Whether the pile of rocks at the foot of the post is there to add a certain gravitas to the entrance or to keep the sign from falling over is unclear. But the winery, one of several dozen in the Livermore Valley, about 50 kilometres northeast of San Jose, has been highly recommended by locals, so my friends and I proceed up the unimposing drive toward the farm, where vintner Brett Caires lives with his wife, Monique, their three children, and two rescue dogs, Mac and Olive.
The wine-pressing facilities and tasting room, which pours mainly estate-grown cabernet sauvignon, are tucked in a faded red barn. An old claw-foot bathtub sits by the barn door, and folks relax on the broad green lawn around picnic tables or in deck chairs, gathered around kegs that have been recycled as tables. There’s a tree house overlooking the vineyards, a chicken coop where the Caires’s daughters gather eggs, and a couple of splintered boards under which frogs and lizards like to hide, according to the owner’s son, who is clutching a fishing pole made from a stick.

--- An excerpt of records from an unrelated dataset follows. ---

(** X15.  On a non-empty frame of fewer than 200 bars the 200-bar average
    is missing, every comparison with it is false, and the technical check
    reports no golden cross, price not above the averages and
    [makes_sense = false]; its interpretation is the oversold or
    overbought signal, or else "Bearish trend - below MAs", whatever the
    prices do. *)
Theorem technical_check_short_history (df : frame) :
  df <> [] ->
  (length df < 200)%nat ->
  exists d,
    test_technical_analysis (Some df) = Ok d /\
    lookup "sma_200" d = Some (PNum NaN) /\
    lookup "golden_cross" d = Some (PBool false) /\
    lookup "price_above_mas" d = Some (PBool false) /\
    lookup "makes_sense" d = Some (PBool false) /\
    (lookup "interpretation" d = Some (PStr "Oversold - potential buy signal") \/
     lookup "interpretation" d =
       Some (PStr "Overbought - potential sell signal") \/
     lookup "interpretation" d = Some (PStr "Bearish trend - below MAs")).
Proof.
  intros Hne Hlen. unfold test_technical_analysis.
  assert (Hc : closes df <> []).
  { unfold closes. destruct df; [congruence | discriminate]. }
  destruct (iloc_last_nonempty Hc) as [cp Hcp]. rewrite Hcp. cbn [bind].
  assert (Hl : exists n, length (closes df) = S n /\ (S n < 200)%nat).
  { unfold closes. rewrite length_map. destruct df; [congruence|].
    simpl in *. eexists. split; [reflexivity | lia]. }
  destruct Hl as [n [Hn Hs]].
  assert (H200 : last_or (Fin 0) (map of_option (rolling 200 Qmean (closes df)))
                 = NaN).
  { unfold last_or.
    rewrite (@iloc_last_map _ _ of_option _ _
               (@rolling_last_short 200 Qmean (closes df) n Hn Hs)).
    reflexivity. }
  rewrite H200.
  eexists. split; [reflexivity|].
  cbn [lookup String.eqb Ascii.eqb Bool.eqb].
  split; [reflexivity|].
  assert (G : forall x, xgtb x NaN = false) by (intros []; reflexivity).
  rewrite !G, andb_false_r. cbn [andb].
  repeat (split; [reflexivity|]).
  unfold _get_technical_interpretation.
  destruct (xltb _ (Fin 30)); [auto|]. destruct (xgtb _ (Fin 70)); auto.
Qed.

(** Sixty rising closes. *)
Lemma technical_check_short_history_witness :
  let df := map (fun i => mkBar (Z.of_nat i) (inject_Z (100 + Z.of_nat i)))
                (seq 0 60) in
  exists d,
    test_technical_analysis (Some df) = Ok d /\
    lookup "makes_sense" d = Some (PBool false) /\
    lookup "golden_cross" d = Some (PBool false).
Proof.
  intros df.
  destruct (@technical_check_short_history df) as [d [E [_ [G [_ [M _]]]]]].
  - discriminate.
  - simpl. lia.
  - exists d. auto.
Defined.
Lemma checked_emit a : issued a = None -> checked (emit a : M lib unit).
Proof.
  intros Ha w. exists [a]. simpl. split; [done|].
  split; [by destruct a|].
  split; [|left]; apply Forall_singleton; by destruct a.
Qed.

Lemma checked_safe_xgboost site call :
  names_call site call -> checked (safe_xgboost site call).
Proof.
  intros Hsite w. unfold safe_xgboost.
  destruct (xgb_exec call (xgb w)) as [[err out] s] eqn:Hexec.
  exists [Called site call err].
  assert (Hrep : forall r : outcome Z,
            replays (xgb w) [Called site call err]
              (xgb (r, {| xgb := s; log := log w ++ [Called site call err] |}).2)).
  { intros r. cbn [replays snd xgb]. by rewrite Hexec. }
  case_decide as Herr.
  - split; [done|]. split; [apply Hrep|].
    split; [by apply Forall_singleton|].
    right. by exists [], site, call, err.
  - split; [done|]. split; [apply Hrep|].
    split; [by apply Forall_singleton|].
    left. apply Forall_singleton. simpl.
    by destruct (decide (err = 0%Z)).
Qed.

Lemma checked_bind {A B} (m : M lib A) (k : A -> M lib B) :
  checked m -> (forall a, checked (k a)) -> checked (m ≫= k).
Proof.
  intros Hm Hk w. unfold mbind, M_bind.
  destruct (Hm w) as (L1 & Hlog1 & Hrep1 & Hs1 & H1).
  destruct (m w) as [[a|e|ub] w1] eqn:Em; simpl in *.
  - destruct H1 as [Hok1 | (L0 & st & c & err & _ & _ & _ & Habs)];
      [|done].
    destruct (Hk a w1) as (L2 & Hlog2 & Hrep2 & Hs2 & H2).
    exists (L1 ++ L2). split; [by rewrite Hlog2, Hlog1, app_assoc|].
    split; [by eapply replays_app|].
    split; [by apply Forall_app|].
    destruct H2 as [Hok2 | (L0 & st & c & err & -> & Hok0 & Herr & Hr)].
    + left. by apply Forall_app.
    + right. exists (L1 ++ L0), st, c, err.
      split; [by rewrite app_assoc|]. split; [by apply Forall_app|]. done.
  - exists L1. split; [done|]. split; [done|]. split; [done|].
    destruct H1 as [Hok1 | (L0 & st & c & err & -> & Hok0 & Herr & Hr)];
      [by left|].
    right. exists L0, st, c, err. repeat split; [done..|].
    injection Hr as ->. reflexivity.
  - exists L1. split; [done|]. split; [done|]. split; [done|].
    destruct H1 as [Hok1 | (L0 & st & c & err & _ & _ & _ & Habs)];
      [by left | done].
Qed.

Lemma checked_for_each {A B} (body : B -> A -> M lib B) l :
  (forall b a, checked (body b a)) -> forall b, checked (for_each body l b).
Proof.
  intros Hbody. induction l as [|a l IH]; intros b; simpl.
  - apply checked_ret.
  - apply checked_bind; [apply Hbody | apply IH].
Qed.

Lemma xgboost_train_checked cxx_file (data : xgboost_data) opts n_iter :
  checked (xgboost_train cxx_file data opts n_iter).
Proof.
  unfold xgboost_train.
  repeat first
    [ apply checked_bind | apply checked_for_each | intros ?
    | apply checked_lift | apply checked_ret
    | apply checked_safe_xgboost; reflexivity ].
Qed.
End checked.

(** ** Loops of checked calls *)

Section call_loops.
Context {lib : Type} `{XGBoost lib}.

Lemma not_all_ok_cons a L : ~ Forall call_ok L -> ~ Forall call_ok (a :: L).
Proof. intros Hn Hall. apply Hn. by inversion Hall. Qed.

Lemma call_loop_run {X} st (mk : X -> xgb_call) l : forall w,
  let run := for_each (fun (_ : unit) x =>
                         _ ← safe_xgboost st (mk x); mret tt) l tt w in
  exists L, log run.2 = log w ++ L
    /\ Forall (fun a => is_Some (issued a)) L
    /\ ((run.1 = Ok tt /\ Forall call_ok L /\ omap issued L = map mk l)
        \/ (exists e, run.1 = Throw e /\ ~ Forall call_ok L
                      /\ omap issued L `prefix_of` map mk l)).
Proof.
  induction l as [|x l IH]; intros w; simpl.
  - exists []. rewrite app_nil_r. split; [done|]. split; [done|]. by left.
  - rewrite M_bind_assoc, safe_xgboost_bind.
    destruct (xgb_exec (mk x) (xgb w)) as [[err out] s].
    case_decide as Herr; simpl.
    + exists [Called st (mk x) err]. split; [done|].
      split; [by repeat constructor|]. right. eexists.
      split; [done|]. split.
      * intros Hall. inversion Hall; subst. done.
      * simpl. apply prefix_cons, prefix_nil.
    + rewrite ret_bind.
      destruct (IH {| xgb := s; log := log w ++ [Called st (mk x) err] |})
        as (L & Hlog & Hcalls & Hcase).
      exists (Called st (mk x) err :: L). simpl in Hlog.
      split; [by rewrite Hlog, <- app_assoc|].
      split; [by repeat constructor|].
      destruct Hcase as [(Hr & Hall & Hplan) | (e & Hr & Hn & Hpre)].
      * left. split; [done|]. split; [by constructor|].
        change (omap issued (Called st (mk x) err :: L))
          with (mk x :: omap issued L).
        by rewrite Hplan.
      * right. exists e. split; [done|].
        split; [by apply not_all_ok_cons|].
        change (omap issued (Called st (mk x) err :: L))
          with (mk x :: omap issued L).
        by apply prefix_cons.
Qed.
End call_loops.

(** ** The event loop of the dataset adapter *)

Lemma length_splice a vs arr :
  a + length vs <= length arr -> length (splice a vs arr) = length arr.
Proof.
  intros Hle. unfold splice.
  rewrite !length_app, length_map, length_take, length_drop. lia.
Qed.

Lemma splice_nil a arr : splice a [] arr = arr.
Proof. unfold splice. simpl. by rewrite Nat.add_0_r, take_drop. Qed.

Lemma splice_step a v vs arr :
  a < length arr ->
  splice (S a) vs (<[a := Some v]> arr) = splice a (v :: vs) arr.
Proof.
  intros Ha. unfold splice.
  rewrite (take_S_r _ a (Some v)) by (by apply list_lookup_insert_eq).
  rewrite take_insert_ge by lia. rewrite drop_insert_lt by lia.
  simpl. replace (a + S (length vs)) with (S a + length vs) by lia.
  by rewrite <- app_assoc.
Qed.

Lemma splice_splice a vs ws arr :
  a + length vs <= length arr ->
  splice (a + length vs) ws (splice a vs arr) = splice a (vs ++ ws) arr.
Proof.
  revert a arr. induction vs as [|v vs IH]; intros a arr Hle; simpl in *.
  - by rewrite Nat.add_0_r, splice_nil.
  - rewrite <- !splice_step by lia.
    replace (a + S (length vs)) with (S a + length vs) by lia.
    apply IH. rewrite length_insert. lia.
Qed.

Lemma splice_all vs n :
  length vs = n -> splice 0 vs (uninitialised n) = map Some vs.
Proof.
  intros <-. unfold splice, uninitialised. simpl.
  rewrite drop_ge, app_nil_r; [done|]. by rewrite length_replicate.
Qed.

Lemma for_each_cons {lib A B} (body : B -> A -> M lib B) a l b :
  for_each body (a :: l) b = (b' ← body b a; for_each body l b').
Proof. reflexivity. Qed.

Lemma for_each_app {lib A B} (body : B -> A -> M lib B) l1 l2 b w :
  for_each body (l1 ++ l2) b w
  = (b' ← for_each body l1 b; for_each body l2 b') w.
Proof.
  revert b w. induction l1 as [|a l1 IH]; intros b w; simpl.
  - reflexivity.
  - rewrite M_bind_assoc, !(bind_run (body b a)).
    destruct (body b a w).1; [apply IH | done | done].
Qed.

Section event_loop.
Context {lib : Type} `{XGBoost lib}.
Variables (dataset_info : DataSetInfo) (n_vars N : nat).

Lemma fill_event_spec i ev : forall len a sb_mat,
  i * n_vars + a + len <= length sb_mat ->
  foldM (fun sb_mat j => store sb_mat (i * n_vars + j) (GetValue ev j))
    (seq a len) sb_mat
  = Ok (splice (i * n_vars + a) (map (GetValue ev) (seq a len)) sb_mat).
Proof.
  induction len as [|len IH]; intros a sb_mat Hle; simpl.
  - by rewrite splice_nil.
  - rewrite store_Ok by lia. simpl.
    rewrite IH by (rewrite length_insert; lia).
    rewrite <- splice_step by lia.
    by replace (i * n_vars + S a) with (S (i * n_vars + a)) by lia.
Qed.

Lemma length_event_rows evs :
  length (flat_map (event_row n_vars) evs) = length evs * n_vars.
Proof.
  induction evs as [|e evs IH]; simpl; [done|].
  rewrite length_app, IH. unfold event_row.
  by rewrite length_map, length_seq.
Qed.

Lemma copy_event_Ok sb_mat d i ev (w : world lib) :
  length sb_mat = N * n_vars -> length (labels d) = N ->
  length (weights d) = N -> i < N ->
  copy_event dataset_info n_vars (sb_mat, d, i) ev w
  = (Ok (copied dataset_info n_vars [ev] (sb_mat, d, i)), visited w i 1).
Proof.
  intros Hm Hl Hw Hi. unfold copy_event. cbv beta iota.
  assert (i * n_vars + n_vars <= N * n_vars) by nia.
  rewrite emit_bind.
  rewrite (fill_event_spec i ev n_vars 0 sb_mat) by lia.
  rewrite lift_bind_Ok.
  assert (Hrow : forall l,
            (if IsSignal dataset_info ev
             then set_row Float.zero l d i else set_row Float.one l d i)
            = set_row (event_label dataset_info ev) l d i).
  { intros l. unfold event_label. by destruct (IsSignal dataset_info ev). }
  rewrite Hrow, set_row_Ok by lia. rewrite lift_bind_Ok.
  unfold copied, visited, event_weight. simpl.
  rewrite app_nil_r, !Nat.add_0_r.
  rewrite <- !splice_step, !splice_nil by lia.
  rewrite Nat.add_1_r. reflexivity.
Qed.

Lemma copy_event_overflow sb_mat d ev (w : world lib) :
  length sb_mat = N * n_vars -> length (labels d) = N ->
  (copy_event dataset_info n_vars (sb_mat, d, N) ev w : _ * world lib)
  = (Undefined OutOfBounds, visited w N 1).
Proof.
  intros Hm Hl. unfold copy_event. cbv beta iota. rewrite emit_bind.
  destruct n_vars as [|nv].
  - simpl foldM. rewrite lift_bind_Ok.
    assert (Hrow : forall l v, set_row l v d N = Undefined OutOfBounds).
    { intros l v. unfold set_row, store.
      by rewrite (decide_False (P := N < length (labels d))) by lia. }
    by destruct (IsSignal dataset_info ev); rewrite Hrow.
  - assert (Hst : forall v, store sb_mat (N * S nv + 0) v
                            = Undefined OutOfBounds).
    { intros v. unfold store. by rewrite decide_False by lia. }
    change (seq 0 (S nv)) with (0 :: seq 1 nv). simpl foldM.
    rewrite Hst. reflexivity.
Qed.

Lemma visited_visited (w : world lib) i n m :
  visited (visited w i n) (i + n) m = visited w i (n + m).
Proof.
  unfold visited. simpl. by rewrite seq_app, map_app, app_assoc.
Qed.

Lemma events_run_ok : forall evs sb_mat d i0 (w : world lib),
  length sb_mat = N * n_vars -> length (labels d) = N ->
  length (weights d) = N -> i0 + length evs <= N ->
  for_each (copy_event dataset_info n_vars) evs (sb_mat, d, i0) w
  = (Ok (copied dataset_info n_vars evs (sb_mat, d, i0)),
     visited w i0 (length evs)).
Proof.
  induction evs as [|ev evs IH]; intros sb_mat d i0 w Hm Hl Hw Hle.
  - unfold copied, visited. simpl.
    rewrite !splice_nil, app_nil_r, Nat.add_0_r.
    by destruct d, w.
  - simpl in Hle. rewrite for_each_cons.
    rewrite bind_run, (copy_event_Ok _ _ _ _ _ Hm Hl Hw) by lia.
    cbn [fst snd]. unfold copied at 1. simpl length.
    assert (Hrow : length (flat_map (event_row n_vars) [ev]) = n_vars).
    { rewrite length_event_rows. simpl. lia. }
    assert (i0 * n_vars + n_vars <= N * n_vars) by nia.
    rewrite IH; simpl; rewrite ?length_splice; simpl; try lia.
    f_equal.
    + f_equal. unfold copied. simpl.
      replace ((i0 + 1) * n_vars)
        with (i0 * n_vars + length (event_row n_vars ev ++ [])) by
        (simpl in Hrow; lia).
      rewrite splice_splice by (simpl in Hrow; lia).
      rewrite app_nil_r.
      change (splice (i0 + 1) ?vs (splice i0 [?v] ?arr))
        with (splice (i0 + length [v]) vs (splice i0 [v] arr)).
      rewrite !splice_splice by (simpl; lia). simpl.
      replace (i0 + 1 + length evs) with (i0 + S (length evs)) by lia.
      reflexivity.
    + rewrite (visited_visited w i0 1 (length evs)). reflexivity.
    + simpl in Hrow. lia.
Qed.

Lemma events_run_overflow evs sb_mat d i0 (w : world lib) :
  length sb_mat = N * n_vars -> length (labels d) = N ->
  length (weights d) = N -> i0 <= N < i0 + length evs ->
  for_each (copy_event dataset_info n_vars) evs (sb_mat, d, i0) w
  = (Undefined OutOfBounds, visited w i0 (N - i0 + 1)).
Proof.
  intros Hm Hl Hw Hi.
  rewrite <- (take_drop (N - i0) evs) at 1.
  rewrite for_each_app, bind_run.
  assert (Htake : length (take (N - i0) evs) = N - i0)
    by (rewrite length_take; lia).
  rewrite events_run_ok by (rewrite ?Htake; lia).
  cbn [fst snd]. unfold copied. rewrite Htake.
  destruct (drop (N - i0) evs) as [|ev rest] eqn:Edrop.
  { apply (f_equal length) in Edrop. rewrite length_drop in Edrop.
    simpl in Edrop. lia. }
  rewrite for_each_cons, bind_run.
  replace (i0 + (N - i0)) with N by lia.
  rewrite copy_event_overflow;
    simpl; rewrite ?length_splice; rewrite ?length_event_rows, ?length_map;
    rewrite ?Htake; try lia; try nia.
  cbn [fst snd]. rewrite <- (visited_visited w i0 (N - i0) 1).
  by replace (i0 + (N - i0)) with N by lia.
Qed.
End event_loop.
(** * GPBoost: binary classification metrics and the latent-effects covariance engine

    A shallow embedding of [src/LightGBM/metric/binary_metric.hpp]
    ([BinaryMetric], [BinaryLoglossMetric], [BinaryErrorMetric], [AUCMetric])
    and of the parts of the random-effects engine that the specification
    describes.

    Numeric conventions.  C++ [double] and [label_t] values are modelled by the
    real numbers: rounding, infinities and NaN are outside the model.
    [data_size_t] is a signed integer, modelled by [Z]; array positions are
    natural numbers.  A C array of [num_data_] elements is a list, read with
    [nth i a 0]. *)

From Stdlib Require Import Reals Lra Lia ZArith List String Bool Permutation
  Sorted.
Import ListNotations.

Local Open Scope R_scope.

Definition double := R.
Definition label_t := R.
Definition data_size_t := Z.

(** ** Comparisons of doubles as booleans *)

Definition dle (x y : double) : bool := if Rle_dec x y then true else false.
Definition dlt (x y : double) : bool := if Rlt_dec x y then true else false.
Definition dgt (x y : double) : bool := dlt y x.
Definition dneq (x y : double) : bool := if Req_dec_T x y then false else true.

(** A C++ [bool] converted to [double]. *)
Definition of_bool (b : bool) : double := if b then 1 else 0.

(** ** Loops over [0 .. num_data_ - 1] *)

(** The positions visited by [for (data_size_t i = 0; i < n; ++i)]: none when
    [n] is not positive. *)
Definition range (n : data_size_t) : list nat := seq 0 (Z.to_nat n).

(** Sum of a list of doubles, used to state results. *)
Definition dsum (l : list double) : double := fold_right Rplus 0 l.
Inductive Event : Type :=
  | Watch (input : ParseOutcome)           (* servers.json changed *)
  | Tick (usable : string -> bool)         (* the 5 s timer: checkHealth *)
  | ProbeDone (i : nat) (p : ProbeResult)  (* the i-th pending probe ends *)
  | Incoming (clientId : string)           (* a request reaches the handler *)
  | ForwardOk (j : nat)                    (* the j-th proxy.web succeeds *)
  | ForwardError (j : nat).                (* the j-th proxy.web fails *)

(** One callback.  [Throw e]: the exception [e] leaves the callback. *)
Definition wstep (ev : Event) (w : World) : Result World :=
  match ev with
  | Watch input =>
      match reload input (prog w) with
      | (Ok _, st') => Ok (mkWorld st' (probes w) (inflight w))
      | (Throw e, _) => Throw e
      end
  | Tick usable =>
      match checkHealth usable (prog w) with
      | Ok issued => Ok (mkWorld (prog w) (probes w ++ issued) (inflight w))
      | Throw e => Throw e
      end
  | ProbeDone i p =>
      match probes w !! i with
      | Some l =>
          Ok (mkWorld (probe_completes l p (prog w)) (delete i (probes w))
                      (inflight w))
      | None => Ok w
      end
  | Incoming clientId =>
      match handler clientId (prog w) with
      | (Ok (ProxyWeb target retry), st') =>
          Ok (mkWorld st' (probes w) (inflight w ++ [(target, retry)]))
      | (Ok (Respond _ _), st') => Ok (mkWorld st' (probes w) (inflight w))
      | (Throw e, _) => Throw e
      end
  | ForwardOk j => Ok (mkWorld (prog w) (probes w) (delete j (inflight w)))
  | ForwardError j =>
      match inflight w !! j with
      | Some (_, retry) =>
          match on_proxy_error retry (prog w) with
          | (Ok (ProxyWeb target retry'), st') =>
              Ok (mkWorld st' (probes w) (<[j := (target, retry')]> (inflight w)))
          | (Ok (Respond _ _), st') =>
              Ok (mkWorld st' (probes w) (delete j (inflight w)))
          | (Throw e, _) => Throw e
          end
      | None => Ok w
      end
  end.
Lemma entry_at (bs : list Book.t) (cs : list pyval) (i : nat) (b : Book.t) (c : pyval) :
  bs !! i = Some b -> cs !! i = Some c ->
  zip_with with_cover bs cs !! i = Some (with_cover b c).
Proof. intros Hb Hc. rewrite lookup_zip_with, Hb. cbn. rewrite Hc. reflexivity. Qed.

(** C1 (as amended).  A lookup answered with a status other than 200 gives
    the book the cover [""] and its entry is built with the book's own
    title, isbn, year and author; in a run whose lookups all return a value,
    every surviving book has its entry, and those answered with a status
    other than 200 carry [""].  A lookup that raises in [requests.get], or
    whose 200 answer has no JSON body, is not caught: the handler returns no
    listing. *)
Theorem status_failure_keeps_book (lower : string -> string) (request : Request)
    (w : world) (bs : list Book.t) :
  surviving lower (args_get request "sort_by") (args_get request "search_query")
            (all_books w) = Ok bs ->
  (forall book w0 r,
     net w0 (length (net_log w0)) (lookup_url book) = Returns r ->
     status_code r <> 200 ->
     exists info w0',
       book_entry book w0 = (Ok info, w0') /\ shows book info /\
       info !! "cover_image" = Some (PStr "")) /\
  ((forall i b, bs !! i = Some b -> exists c, lookup_result (outcome_at w i b) = Ok c) ->
   exists books_data w',
     home lower request w = (Ok (listing books_data), w') /\
     Forall2 shows bs books_data /\
     forall i b r, bs !! i = Some b -> outcome_at w i b = Returns r ->
       status_code r <> 200 ->
       exists info, books_data !! i = Some info /\ shows b info /\
                    info !! "cover_image" = Some (PStr "")) /\
  (forall i b, bs !! i = Some b ->
     outcome_at w i b = Fails \/
     (exists r, outcome_at w i b = Returns r /\ status_code r = 200 /\ json_body r = None) ->
     exists e w', home lower request w = (Raise e, w')).
Proof.
  intros Hbs. split; [|split].
  - intros book w0 r Hr Hs. rewrite book_entry_run, Hr. cbn [lookup_result].
    rewrite (cover_image_not_200 r Hs). eexists _, _. split; [reflexivity|].
    split; [apply with_cover_shows | apply with_cover_cover].
  - intros Hall. destruct (home_total lower request w bs Hbs Hall) as [cs [Hcs [Hlen Hrun]]].
    eexists _, _. split; [exact Hrun|]. split; [apply zip_with_cover_shows; exact Hlen|].
    intros i b r Hb Hr Hs.
    destruct (covers_lookup _ _ _ _ i b Hcs Hb) as [c [Hc Hres]].
    fold (outcome_at w i b) in Hres. rewrite Hr in Hres. cbn [lookup_result] in Hres.
    rewrite (cover_image_not_200 r Hs) in Hres. injection Hres as <-.
    exists (with_cover b (PStr "")). split; [apply entry_at; assumption|].
    split; [apply with_cover_shows | apply with_cover_cover].
  - intros i b Hb Hfail.
    assert (He : exists e, lookup_result (outcome_at w i b) = Raise e).
    { destruct Hfail as [-> | [r [-> [Hs Hj]]]]; cbn [lookup_result]; [eauto|].
      unfold cover_image, Response_json. rewrite Hs, Hj. cbn. eauto. }
    destruct He as [e He]. eapply home_aborts; eassumption.
Qed.

Lemma status_failure_keeps_book_witness :
  surviving ascii_lower None None (all_books (fresh two_books (always (Returns not_found))))
    = Ok [dune; emma] /\
  exists books_data w',
    home ascii_lower (get_request []) (fresh two_books (always (Returns not_found)))
      = (Ok (listing books_data), w') /\
    Forall2 shows [dune; emma] books_data.
Proof.
  assert (Hbs : surviving ascii_lower (args_get (get_request []) "sort_by")
                  (args_get (get_request []) "search_query")
                  (all_books (fresh two_books (always (Returns not_found))))
                = Ok [dune; emma]) by reflexivity.
  split; [exact Hbs|].
  destruct (status_failure_keeps_book ascii_lower (get_request []) _ _ Hbs) as [_ [H _]].
  destruct H as [books_data [w' [Hrun [Hshows _]]]].
  - intros i b Hb. exists (PStr ""). reflexivity.
  - exists books_data, w'. split; [exact Hrun | exact Hshows].
Defined.

(** The claim of C1 fails when the call itself raises: the first lookup of
    this run meets a transport error and the handler returns no listing,
    although both books survive the filter. *)
Lemma transport_error_aborts_listing :
  surviving ascii_lower None None (all_books (fresh two_books (first_then_404 Fails)))
    = Ok [dune; emma] /\
  fst (home ascii_lower (get_request []) (fresh two_books (first_then_404 Fails)))
    = Raise RequestException /\
  ~ exists books_data w',
      home ascii_lower (get_request []) (fresh two_books (first_then_404 Fails))
        = (Ok (listing books_data), w').
Proof.
  split; [reflexivity|]. split; [reflexivity|].
  intros [books_data [w' H]]. apply (f_equal fst) in H. discriminate H.
Qed.
(* ===== verification/Mmio.v ===== *)
(** * Device registers

    Hardware is not part of the repository: a device is a type of states with
    the effect of reading and writing a register.  Drivers are written against
    these classes; what a theorem relies on of a particular device is a class
    of laws next to its driver, and [RegFile] is a concrete device with plain
    storage behind every register. *)
From S2P Require Import Prelude.

(** ** Definitions *)

(** 32-bit memory-mapped registers: [read_volatile] and [write_volatile]. *)
Class Mmio (D : Type) := {
  read32 : Z -> D -> Z * D;
  write32 : Z -> Z -> D -> D;
}.

(** x86 I/O ports: [inb] and [outb]. *)
Class PortIo (D : Type) := {
  in8 : Z -> D -> Z * D;
  out8 : Z -> Z -> D -> D;
}.

Definition read_volatile `{Mmio D} (a : Z) : st D Z := fun s => Ret (read32 a s).
Definition write_volatile `{Mmio D} (a v : Z) : st D unit := fun s => Ret (tt, write32 a v s).
Definition inb `{PortIo D} (p : Z) : st D Z := fun s => Ret (in8 p s).
Definition outb `{PortIo D} (p v : Z) : st D unit := fun s => Ret (tt, out8 p v s).

(** Plain storage, with the accesses made so far (latest first). *)
Record RegFile := mkRegs { regs : gmap Z Z; writes : list (Z * Z) }.

Definition reg (a : Z) (r : RegFile) : Z := default 0 (regs r !! a).

#[export] Instance regfile_mmio : Mmio RegFile := {
  read32 a r := (reg a r, r);
  write32 a v r := mkRegs (<[a := v]> (regs r)) ((a, v) :: writes r);
}.

#[export] Instance regfile_ports : PortIo RegFile := {
  in8 a r := (reg a r, r);
  out8 a v r := mkRegs (<[a := v]> (regs r)) ((a, v) :: writes r);
}.

(** [u32::trailing_zeros]. *)
Fixpoint trailing_zeros_from (n : nat) (i : Z) (v : Z) : Z :=
  match n with
  | O => i
  | S n => if Z.testbit v i then i else trailing_zeros_from n (i + 1) v
  end.

Definition trailing_zeros (v : Z) : Z := trailing_zeros_from 32 0 v.

(** ** Lemmas *)

Lemma trailing_zeros_from_spec n : forall i v, 0 <= i ->
  let r := trailing_zeros_from n i v in
  i <= r <= i + Z.of_nat n /\ (r < i + Z.of_nat n -> Z.testbit v r = true) /\
  forall j, i <= j < r -> Z.testbit v j = false.
Proof.
  induction n as [|n IH]; intros i v Hi; cbn [trailing_zeros_from]; cbn zeta.
  { split; [lia|]. split; intros; lia. }
  destruct (Z.testbit v i) eqn:E.
  - split; [lia|]. split; [done|]. intros; lia.
  - destruct (IH (i + 1) v) as (H1 & H2 & H3); [lia|]. split; [lia|]. split; [intros; apply H2; lia|].
    intros j Hj. destruct (Z.eq_dec j i) as [->|]; [done|]. apply H3. lia.
Qed.

(** The least set bit of a non-zero word. *)
Lemma trailing_zeros_spec v : fits 32 v -> v <> 0 ->
  0 <= trailing_zeros v < 32 /\ Z.testbit v (trailing_zeros v) = true /\
  forall j, 0 <= j < trailing_zeros v -> Z.testbit v j = false.
Proof.
  intros Hv Hne. destruct (trailing_zeros_from_spec 32 0 v) as (H1 & H2 & H3); [lia|].
  fold (trailing_zeros v) in *. destruct (Z.eq_dec (trailing_zeros v) 32) as [E|].
  - exfalso. apply Hne. apply Z.bits_inj'. intros k Hk. rewrite Z.bits_0.
    destruct (Z.lt_ge_cases k 32); [apply H3; lia|]. by apply (testbit_high v 32).
  - split; [lia|]. split; [apply H2; lia|]. done.
Qed.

“You won’t find this in Napa,” one young man says with a laugh, bending over to pet Olive, who is stretched out on her back begging for a belly rub on the tasting room floor. His friend agrees. “There’s more of a family feel here,” she says. “People give you more attention and more of an explanation of the wine-making process. In Napa, you can taste the wine and that’s it. It’s more unique here.”
I find Brett Caires in the barn, punching down grapes in several large white plastic tubs. His children sometimes lend a hand, using sterile potato mashers, and he’s happy to let me have a go at the frothing, foaming vats, as well. “They’re crapping alcohol and burping CO2,” he explains, revealing a refreshingly unpretentious view of wine making.
“I learned from other vintners in the area,” says Caires, a realtor by trade who first “caught the wine bug” as a young man while waiting tables at nearby Wente Vineyards. After work, he used to go running through the fields at Retzlaff, another family-owned winery. “One day they said, why don’t you help us make wine while you’re trespassing?” he jokes.
In 1999, Caires bought this old abandoned goat farm and planted five acres of cabernet, bottling his first vintage in 2002. Today he produces 2,000 cases a year, all hand-labelled and hand-waxed.
While Caires is a relative newcomer in the industry, his family’s history with wine making dates back to Prohibition. According to stories passed down through the family, Caires’s great-grandfather, a Portuguese immigrant, was deported at that time for making wine. As an homage to him, Caires introduced “DePorted,” a Port-style dessert wine featuring his great-grandfather’s passport photo on the label. As I swirl the rich liquid around my tongue, savouring the notes of caramel and vanilla, I reckon Caires has done his ancestor proud.
If that whets your appetite for alternative wineries, here are several to try in the rolling hills of the Livermore Valley and the forested Santa Cruz Mountains, which lie west of San Jose.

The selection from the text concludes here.